Serbia’s new Information Commissioner argued that the Act should come into law on 21st August of this month, in respect of the nine-month grace period afforded when the law was adopted in Novemeber 2018.

Now, Marinovic has expressed his desire for a further one-year delay, citing the suspicious credibility of elements of the law’s policy. He claims that “society at large”, “governmental agencies, data controllers and data processors” are “not ready” for the Data Protection Act – a stance that critics say is lacking detail.

Marinovic has also said that the agency which he now heads is suffering from a shortage of suitably qualified data protection specialists, a claim that has substance in light of the fact that the Serbian supervisory authority has received no new workers since the introduction of the General Data Protection Regulation (GDPR).

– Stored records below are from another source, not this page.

(* ===== verification/Holdings.v ===== *)
(** * What the state holds of a resource

    A measure counts how much a container holds of something that only a few
    operations create: the units of a fungible resource, or one non-fungible
    token.  [holding] is the invariant that the vaults and buckets of a working
    state together hold no more of it than the substates vouch for, and the file
    shows which operations of the store and the state keep it. *)
From stdpp Require Import base gmap list strings numbers.
From S2P Require Import Prelude Bor BTree Ids IndexedValue IdProvider Amount Crypto Confidential.
From S2P Require Import ResourceContainer FreezeFlags Proof Bucket Vault AccessRules RuntimeError.
From S2P Require Import Auth Locking Fees Substate Stealth FeeState Scope StateStore Workspace.
From S2P Require Import WorkingState Runtime RuntimeCalls Steps.
Open Scope Z_scope.

(** ** Sums over maps *)
Definition map_total {K V : Type} `{Countable K} (f : V → Z) (m : gmap K V) : Z :=
  map_fold (λ _ v n, f v + n) 0 m.

Section map_total.
Context {K V : Type} `{Countable K} (f : V → Z).
Implicit Types m : gmap K V.

Lemma map_total_insert_new m k v : m !! k = None → map_total f (<[k := v]> m) = f v + map_total f m.
Proof. intros Hk. unfold map_total. rewrite map_fold_insert_L; [done| |done]. intros. lia. Qed.
Lemma map_total_delete m k v :
  m !! k = Some v → map_total f (delete k m) = map_total f m - f v.
Proof.
  intros Hk. rewrite <- (insert_delete_id m k v Hk) at 2.
  rewrite map_total_insert_new by apply lookup_delete_eq. lia.
Qed.
Lemma map_total_insert m k v v0 :
  m !! k = Some v0 → map_total f (<[k := v]> m) = map_total f m - f v0 + f v.
Proof.
  intros Hk. rewrite <- insert_delete_eq, map_total_insert_new by apply lookup_delete_eq.
  rewrite (map_total_delete _ _ v0) by done. lia.
Qed.
Lemma map_total_nonneg m : (∀ k v, m !! k = Some v → 0 ≤ f v) → 0 ≤ map_total f m.
Proof.
  induction m as [|k v m Hk IH] using map_ind; intros Hf; [done|].
  rewrite map_total_insert_new by done.
  assert (0 ≤ f v) by by eapply Hf, lookup_insert_eq.
  assert (0 ≤ map_total f m); [|lia]. apply IH. intros k' v' Hk'.
  eapply (Hf k'). rewrite lookup_insert_ne; [done|]. by intros ->; simplify_eq.
Qed.
Lemma map_total_ge m k v :
  m !! k = Some v → (∀ k v, m !! k = Some v → 0 ≤ f v) → f v ≤ map_total f m.
Proof.
  intros Hk Hf. pose proof (map_total_delete m k v Hk) as Hd.
  assert (0 ≤ map_total f (delete k m)); [|lia]. apply map_total_nonneg.
  intros k' v' [_ Hk']%lookup_delete_Some. by eapply Hf.
Qed.
Lemma map_total_filter m : map_total f (filter (λ p, f p.2 ≠ 0) m) = map_total f m.
Proof.
  induction m as [|k v m Hk IH] using map_ind; [done|]. rewrite map_total_insert_new by done.
  destruct (decide (f v ≠ 0)) as [Hv|Hv].
  - rewrite map_filter_insert_True by done. rewrite map_total_insert_new; [by rewrite IH|].
    apply map_lookup_filter_None. by left.
  - rewrite map_filter_insert_False by done. rewrite delete_id by done. lia.
Qed.
Lemma map_total_agree m m' :
  (∀ k v, f v ≠ 0 → m !! k = Some v ↔ m' !! k = Some v) → map_total f m = map_total f m'.
Proof.
  intros Hm. rewrite <- (map_total_filter m), <- (map_total_filter m'). f_equal.
  apply map_eq. intros k. apply option_eq. intros v. rewrite !map_lookup_filter_Some. simpl.
  naive_solver.
Qed.
End map_total.

(** ** Measures *)
(** The operations that take a part out of a container, and those that lock one. *)
Section container_ops.
Context `{Ii : !I192} `{Ic : !Crypto}.
Inductive container_take : M ResourceContainer ResourceError ResourceContainer → Prop :=
  | take_withdraw amt : container_take (withdraw amt)
  | take_withdraw_all : container_take withdraw_all
  | take_withdraw_by_ids ids : container_take (withdraw_by_ids ids)
  | take_withdraw_confidential proof view_key :
      container_take (withdraw_confidential proof view_key)
  | take_recall cs r : container_take (recall_confidential_commitments cs r).
Inductive container_lock : M ResourceContainer ResourceError ResourceContainer → Prop :=
  | lock_all_of : container_lock lock_all
  | lock_amount_of amt : container_lock (lock_by_amount amt)
  | lock_ids_of ids : container_lock (lock_by_non_fungible_ids ids).
End container_ops.
#[export] Hint Constructors container_take container_lock : steps.

(** [worth] counts what a container holds, [sound] is what holds of every
    container in the state, [foreign] are the resources that are not measured, and
    [backed m n] says that the substates [m] vouch for [n], which is never more than
    [cap]. *)
Class Measure := {
  worth : ResourceContainer → Z;
  sound : ResourceContainer → Prop;
  foreign : ResourceAddress → Prop;
  backed : gmap SubstateId SubstateValue → Z → Prop;
  cap : Z;
}.
Definition value_worth `{Measure} (v : SubstateValue) : Z :=
  match v with SvVault x => worth (vault_container x) | _ => 0 end.
Definition bucket_worth `{Measure} (b : Bucket) : Z := worth (bucket_container b).

Class MeasureLaws `{Ii : !I192} `{Ic : !Crypto} (Me : Measure) : Prop := {
  worth_nonneg c : sound c → 0 ≤ worth c;
  worth_empty m n a res c :
    backed m n → m !! SidResource a = Some (SvResource res) →
    empty_container (res_type res) a = Ok c → sound c ∧ worth c = 0;
  foreign_xtr : foreign XTR;
  foreign_worth c : foreign (resource_address c) → sound c ∧ worth c = 0;
  stealth_foreign m n a res :
    backed m n → m !! SidResource a = Some (SvResource res) → res_type res = RtStealth → foreign a;
  take_law m c r c' :
    container_take m → sound c → worth c ≤ cap → m c = (r, c') → r ≠ Panic →
    sound c' ∧ match r with
               | Ok out => sound out ∧ worth c' + worth out ≤ worth c
               | _ => worth c' ≤ worth c
               end;
  deposit_law d c r c' :
    sound c → sound d → worth c + worth d ≤ cap → deposit d c = (r, c') → r ≠ Panic →
    sound c' ∧ worth c' ≤ worth c + worth d;
  lock_law m c r c' :
    container_lock m → sound c → worth c ≤ cap → m c = (r, c') → r ≠ Panic →
    sound c' ∧ worth c' ≤ worth c ∧ (∀ out, r = Ok out → sound out);
  unlock_law out c r c' :
    sound out → sound c → worth c ≤ cap → unlock out c = (r, c') → r ≠ Panic →
    sound c' ∧ worth c' ≤ worth c;
  backed_cap m n : backed m n → n ≤ cap;
  backed_keep m id v v' n :
    m !! id = Some v → keeps_value v v' → backed m n → backed (<[id := v']> m) n;
  backed_vault m id x x' n :
    m !! id = Some (SvVault x) → backed m n → backed (<[id := SvVault x']> m) n;
  backed_foreign m a x x' n :
    m !! SidResource a = Some (SvResource x) → foreign a → backed m n →
    backed (<[SidResource a := SvResource x']> m) n;
  backed_new m id v n :
    m !! id = None → backed m n → ∃ n', n ≤ n' ∧ backed (<[id := v]> m) n';
  backed_kept m m' n :
    (∀ id v, m !! id = Some v → is_Some (as_resource v) ∨ is_Some (as_non_fungible v) →
       m' !! id = Some v) →
    backed m n → ∃ n', n ≤ n' ∧ backed m' n';
}.

(** ** The values of the store *)
Definition all_values (s : WorkingStateStore) : gmap SubstateId SubstateValue :=
  list_to_map (new_substates s) ∪ (substate_value <$> state_store s).

Lemma list_to_map_im_get {K V : Type} `{Countable K} (l : list (K * V)) k :
  (list_to_map l : gmap K V) !! k = im_get k l.
Proof.
  induction l as [|[k' v] l IH]; [done|]. simpl. rewrite lookup_insert.
  repeat case_decide; subst; congruence.
Qed.
Lemma all_values_lookup s id :
  all_values s !! id =
    match im_get id (new_substates s) with
    | Some v => Some v
    | None => substate_value <$> state_store s !! id
    end.
Proof.
  unfold all_values. rewrite lookup_union, list_to_map_im_get, lookup_fmap.
  by destruct (im_get _ _), (state_store s !! id).
Qed.
Lemma all_values_insert s id v :
  all_values (set_new (im_insert id v (new_substates s)) s) = <[id := v]> (all_values s).
Proof.
  apply map_eq. intros id'. rewrite all_values_lookup. simpl. rewrite im_get_insert, lookup_insert.
  repeat case_decide; subst; try done. by rewrite all_values_lookup.
Qed.
Lemma all_values_agree s s' :
  new_substates s' = new_substates s → state_store s' = state_store s →
  all_values s' = all_values s.
Proof. intros H1 H2. unfold all_values. by rewrite H1, H2. Qed.

(** What the change set and the substates read from the ledger have in common:
    no substate is in both, a loaded one has the funds it has on the ledger, and the
    value at an address is of the kind of the address. *)
Record store_ok (s : WorkingStateStore) : Prop := {
  ok_new : NoDup (new_substates s).*1;
  ok_disjoint id : is_Some (im_get id (new_substates s)) → loaded_substates s !! id = None;
  ok_loaded id x : loaded_substates s !! id = Some x →
    ∃ y, state_store s !! id = Some y ∧ keeps_value (substate_value y) (substate_value x);
  ok_typed_new id v : im_get id (new_substates s) = Some v → kind_matches id v = true;
  ok_typed_ledger id x : state_store s !! id = Some x → kind_matches id (substate_value x) = true;
}.

(** An operation that leaves the values and the locks as they are. *)
Definition untouched (s s' : WorkingStateStore) : Prop :=
  all_values s' = all_values s ∧ (store_ok s → store_ok s').

Lemma store_ok_loaded s l :
  (∀ id x, l !! id = Some x → loaded_substates s !! id = Some x ∨
     im_get id (new_substates s) = None ∧
     ∃ y, state_store s !! id = Some y ∧ keeps_value (substate_value y) (substate_value x)) →
  untouched s (set_loaded l s).
Proof.
  intros Hl. split; [by apply all_values_agree|]. intros [H1 H2 H3 H4 H5].
  split; simpl; try done.
  - intros id Hid. destruct (l !! id) as [x|] eqn:Hx; [|done]. exfalso.
    destruct (Hl id x Hx) as [Hx'|[Hn _]]; [by rewrite H2 in Hx'|].
    rewrite Hn in Hid. by destruct Hid.
  - intros id x Hx. destruct (Hl id x Hx) as [Hx'|[_ ?]]; [by apply H3|done].
Qed.
Lemma load_and_cache_untouched id s r s' : load_and_cache id s = (r, s') → untouched s s'.
Proof.
  unfold load_and_cache, im_contains. destruct (im_get id _) eqn:Hn; [by intros [= <- <-]|].
  destruct (loaded_substates s !! id) eqn:Hl; [by intros [= <- <-]|].
  destruct (state_store s !! id) as [y|] eqn:Hy; [|by intros [= <- <-]]. intros [= <- <-].
  apply store_ok_loaded. intros id' x [[<- <-]|[? ?]]%lookup_insert_Some; [right|by left].
  split; [done|]. by exists y.
Qed.
Lemma on_locks_untouched {A : Type} (m : M LockedSubstates LockError A) s r s' :
  on_locks m s = (r, s') → untouched s s' ∧ locked_substates s' = (m (locked_substates s)).2.
Proof.
  unfold on_locks, map_err, zoom. destruct (m _) as [q l]. simpl. intros [= <- <-].
  split; [|done]. split; [done|]. by intros [H1 H2 H3 H4 H5].
Qed.
#[export] Instance untouched_preorder : PreOrder untouched.
Proof. split; [by intros s|]. intros s1 s2 s3 [? ?] [? ?]. split; [congruence|auto]. Qed.

(** The ids of locks are drawn from a counter, so an id that was given out for an
    address is never held for another one. *)
Definition lock_known (l : LockedSubstate) (t : LockedSubstates) : Prop :=
  ls_lock_id l < id_counter t ∧
  ∀ a, lock_ids t !! ls_lock_id l = Some a → a = ls_address l.
Definition locks_kept (t t' : LockedSubstates) : Prop :=
  ∀ l, lock_known l t → lock_known l t'.

Lemma register_lock_known addr t r t' :
  register_lock addr t = (r, t') →
  locks_kept t t' ∧ ∀ lid flag, r = Ok lid → lock_known (MkLockedSubstate addr lid flag) t'.
Proof.
  unfold register_lock, next_id, bind, modify, ret.
  destruct (u32_checked_add (id_counter t) 1) as [n|] eqn:Hn; intros [= <- <-];
    [|by split; [intros l|]].
  assert (n = id_counter t + 1) as ->.
  { unfold u32_checked_add, uint_checked in Hn. case_match; congruence. }
  split.
  - intros l [Hl Ha]. split; simpl in *; [lia|]. intros a. rewrite lookup_insert_ne by lia. auto.
  - intros lid flag [= <-]. split; simpl; [lia|]. intros a. rewrite lookup_insert_eq. congruence.
Qed.
Lemma try_lock_known addr flag t r t' :
  try_lock addr flag t = (r, t') →
  r ≠ Panic → locks_kept t t' ∧ ∀ lid, r = Ok lid → lock_known (MkLockedSubstate addr lid flag) t'.
Proof.
  assert (∀ l st, lock_known l t →
    lock_known l (MkLockedSubstates (lock_ids t) (<[addr := st]> (locks t)) (id_counter t))) as Hk.
  { by intros l st [? ?]. }
  assert (∀ st r t', register_lock addr
      (MkLockedSubstates (lock_ids t) (<[addr := st]> (locks t)) (id_counter t)) = (r, t') →
    locks_kept t t' ∧ ∀ lid, r = Ok lid → lock_known (MkLockedSubstate addr lid flag) t') as Hr.
  { intros st q u Hq. apply register_lock_known in Hq as [H1 H2]. split; [|by eauto].
    intros l Hl. by apply H1, Hk. }
  unfold try_lock, set_lock, modify, bind, lift. intros H Hp.
  repeat case_match; simplify_eq; eauto; by split; [intros l|].
Qed.
Lemma try_unlock_known lid t r t' : try_unlock lid t = (r, t') → locks_kept t t'.
Proof.
  intros H l [Hl Ha]. unfold try_unlock in H.
  repeat case_match; simplify_eq; (split; [done|]); simpl; try done;
    intros a [_ ?]%lookup_delete_Some; auto.
Qed.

The new EU data laws call upon European nations to take a proactive approach to mobilizing the new standards of the GDPR, which in turn calls on larger workforces and more comprehensive staffing measures within respective regulatory bodies.

This fresh call to postpone Serbia’s Data Protection Act will come as bad news for companies that have gone to lengths to accommodate the new EU laws. If the Serbian government decides to defer to Marinovic’s demands, organisations would have to re-strategise to ensure that they still fully meet the requirements of 2008’s version of the law.

The outdated Data Protection Act does not recognise “legitimate interests” as a legal basis for data processing. It also insists upon a written form of consent for data use and obliges controllers to tell the regulator of every set of processing operations which must then be registered with the data protection authority.